Focal ratio degradation for fiber positioner operation in astronomical spectrographs
Brent Belland, James Gunn, Dan Reiley, Judith Cohen, Evan Kirby,, Antonio Cesar de Oliveira, Ligia Souza de Oliveira, Mitsuko Roberts, Michael, Seiffert

TL;DR
This study investigates focal ratio degradation (FRD) in optical fibers used in astronomical spectrographs, emphasizing the impact of angular misalignments over stress, with implications for fiber positioner design.
Contribution
Developed a compact experimental setup and model to separate FRD effects from angular misalignment, applied to fibers in the Subaru PFS, revealing angular misalignment as the dominant factor.
Findings
Angular misalignment effects dominate FRD measurements.
No significant FRD increase due to stress was observed.
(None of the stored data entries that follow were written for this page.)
(** * Susceptibility-tensor calculator (tensor_calc.py): model and properties

    The Python program reads an ORCA output file, collects the 3x3
    susceptibility tensor printed for each temperature, converts its units,
    removes the isotropic part and derives axiality and rhombicity from the
    eigenvalues of the traceless tensor.

    Conventions of the model.
    - Python floats and numpy float64 values are idealised as real numbers
      ([R]): no rounding, no NaN or infinity among the values of arrays.
      Python's float division raises [ZeroDivisionError] on a zero divisor;
      numpy's scalar division does not raise, so its result lives in
      [np_float] (a real, an infinity or a NaN).
    - Exceptions are values of [exn]; a computation that may raise returns
      [result A = exn + A] and is sequenced with [x <- c ;; k].
    - A numpy 2-D array is the list of its rows.
    - A Python dict is an association list in insertion order; assignment to
      an existing key replaces the value where the key already sits.
    - [float] (the Python builtin) and [np.linalg.eigh] (LAPACK) are not code
      of the program: they are parameters of the model. [float] gives a real
      or refuses the token (tokens it would read as an infinity or a NaN
      have no counterpart here); [eigh] is total on 3x3 arrays. *)

From Stdlib Require Import Reals Lra List String Ascii Bool Arith Lia Permutation ZArith.
Import ListNotations.

(** ** Exceptions and the error monad *)

Inductive exn : Set :=
| IndexError
| ValueError
| TypeError
| ZeroDivisionError.

Definition result (A : Type) : Type := (exn + A)%type.

Definition raise {A : Type} (e : exn) : result A := inl e.
Definition ret {A : Type} (a : A) : result A := inr a.

Definition bind {A B : Type} (c : result A) (k : A -> result B) : result B :=
  match c with
  | inl e => inl e
  | inr a => k a
  end.

Notation "x <- c ;; k" := (bind c (fun x => k))
  (at level 61, c at next level, right associativity).

(** [[f(x) for x in l]]: elements are evaluated left to right and the first
    exception aborts the comprehension. *)
Fixpoint mapM {A B : Type} (f : A -> result B) (l : list A) : result (list B) :=
  match l with
  | [] => ret []
  | x :: l' => y <- f x ;; ys <- mapM f l' ;; ret (y :: ys)
  end.

(** ** Python strings *)

Module Py.

(** [needle in s] on strings. *)
Fixpoint contains (needle s : string) : bool :=
  prefix needle s ||
  match s with
  | EmptyString => false
  | String _ s' => contains needle s'
  end.

(** The ASCII characters [str.split()] treats as separators: tab, line
    feed, vertical tab, form feed, carriage return, the four separators
    28..31 and the space. *)
Definition is_space (c : ascii) : bool :=
  let n := nat_of_ascii c in
  (((9 <=? n) && (n <=? 13)) || ((28 <=? n) && (n <=? 32)))%nat.

(** [split_from s tok]: [tok] is the token being read, if any. *)
Fixpoint split_from (s : string) (tok : option string) : list string :=
  match s with
  | EmptyString =>
      match tok with
      | Some t => [t]
      | None => []
      end
  | String c s' =>
      if is_space c then
        match tok with
        | Some t => t :: split_from s' None
        | None => split_from s' None
        end
      else
        split_from s' (Some (match tok with
                             | Some t => (t ++ String c EmptyString)%string
                             | None => String c EmptyString
                             end))
  end.

(** [s.split()]. *)
Definition split (s : string) : list string := split_from s None.

(** [l[-1]]. *)
Fixpoint last_item {A : Type} (l : list A) : result A :=
  match l with
  | [] => raise IndexError
  | [x] => ret x
  | _ :: l' => last_item l'
  end.

(** [l[i]] for a non-negative index. *)
Definition getitem {A : Type} (l : list A) (i : nat) : result A :=
  match nth_error l i with
  | Some x => ret x
  | None => raise IndexError
  end.

End Py.

(** ** numpy arrays *)

Open Scope R_scope.

Module Np.

(** A 2-D array of floats, row by row. *)
Definition ndarray : Type := list (list R).

Definition row_length (rows : list (list R)) : nat :=
  match rows with
  | [] => 0%nat
  | r :: _ => List.length r
  end.

(** [np.array(rows)] on a list of lists of floats. Rows of different
    lengths are rejected (ValueError, inhomogeneous shape), as numpy does from
    version 1.24 on; no property below rests on that case. *)
Definition array (rows : list (list R)) : result ndarray :=
  if forallb (fun r => (List.length r =? row_length rows)%nat) rows
  then ret rows
  else raise ValueError.

(** [a * f] for a Python float [f]. *)
Definition scale (a : ndarray) (f : R) : ndarray :=
  map (map (fun x => x * f)) a.

(** [a / f], entry by entry. *)
Definition unscale (a : ndarray) (f : R) : ndarray :=
  map (map (fun x => x / f)) a.

(** The diagonal [a[i][i], a[i+1][i+1], ...] of the rows [a], whose first
    row has index [i]. *)
Fixpoint diagonal_from (i : nat) (a : ndarray) : list R :=
  match a with
  | [] => []
  | row :: a' =>
      match nth_error row i with
      | Some x => x :: diagonal_from (S i) a'
      | None => []
      end
  end.

(** [np.trace(a)]. *)
Definition trace (a : ndarray) : R :=
  fold_left Rplus (diagonal_from 0 a) 0.

(** [np.eye(3) * t]. *)
Definition eye3_times (t : R) : ndarray :=
  [ [1 * t; 0 * t; 0 * t];
    [0 * t; 1 * t; 0 * t];
    [0 * t; 0 * t; 1 * t] ].

(** Broadcasting of one axis against length 3: length 3 is kept, length 1
    is repeated, anything else is a shape mismatch. *)
Definition broadcast3 {A : Type} (l : list A) : result (list A) :=
  match l with
  | [x] => ret [x; x; x]
  | [_; _; _] => ret l
  | _ => raise ValueError
  end.

Fixpoint zip_with {A B C : Type} (f : A -> B -> C)
         (l : list A) (l' : list B) : list C :=
  match l, l' with
  | x :: t, y :: t' => f x y :: zip_with f t t'
  | _, _ => []
  end.

(** [a - b] for [b] of shape (3, 3). *)
Definition sub33 (a b : ndarray) : result ndarray :=
  rows <- broadcast3 a ;;
  rows' <- mapM broadcast3 rows ;;
  ret (zip_with (zip_with Rminus) rows' b).

(** Stable insertion of an (index, key) pair into a list sorted by key. *)
Fixpoint insert_key (x : nat * R) (l : list (nat * R)) : list (nat * R) :=
  match l with
  | [] => [x]
  | y :: l' =>
      if Rlt_dec (snd x) (snd y) then x :: l else y :: insert_key x l'
  end.

Definition sort_keys (l : list (nat * R)) : list (nat * R) :=
  fold_left (fun acc x => insert_key x acc) l [].

(** [np.argsort(keys)]: the indices of [keys] in ascending order of key
    (insertion sort, as numpy runs on short arrays). *)
Definition argsort (keys : list R) : list nat :=
  map fst (sort_keys (combine (seq 0 (List.length keys)) keys)).

(** [a[idx]] for an index array [idx] (all indices are in range where the
    program uses it). *)
Definition take (a : list R) (idx : list nat) : list R :=
  map (fun i => nth i a 0) idx.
The results inform fiber positioner design for astronomical spectrographs.
Abstract
Focal ratio degradation (FRD), the increase of light's focal ratio between the input into an optical fiber and the output, is important to characterize for astronomical spectrographs due to its effects on throughput and the point spread function. However, while FRD is a function of many fiber properties such as stresses, microbending, and surface imperfections, angular misalignments between the incoming light and the face of the fiber also affect the light profile and complicate this measurement. A compact experimental setup and a model separating FRD from angular misalignment was applied to a fiber subjected to varying stresses or angular misalignments to determine the magnitude of these effects. The FRD was then determined for a fiber in a fiber positioner that will be used in the Subaru Prime Focus Spectrograph (PFS). The analysis we carried out for the PFS positioner suggests that…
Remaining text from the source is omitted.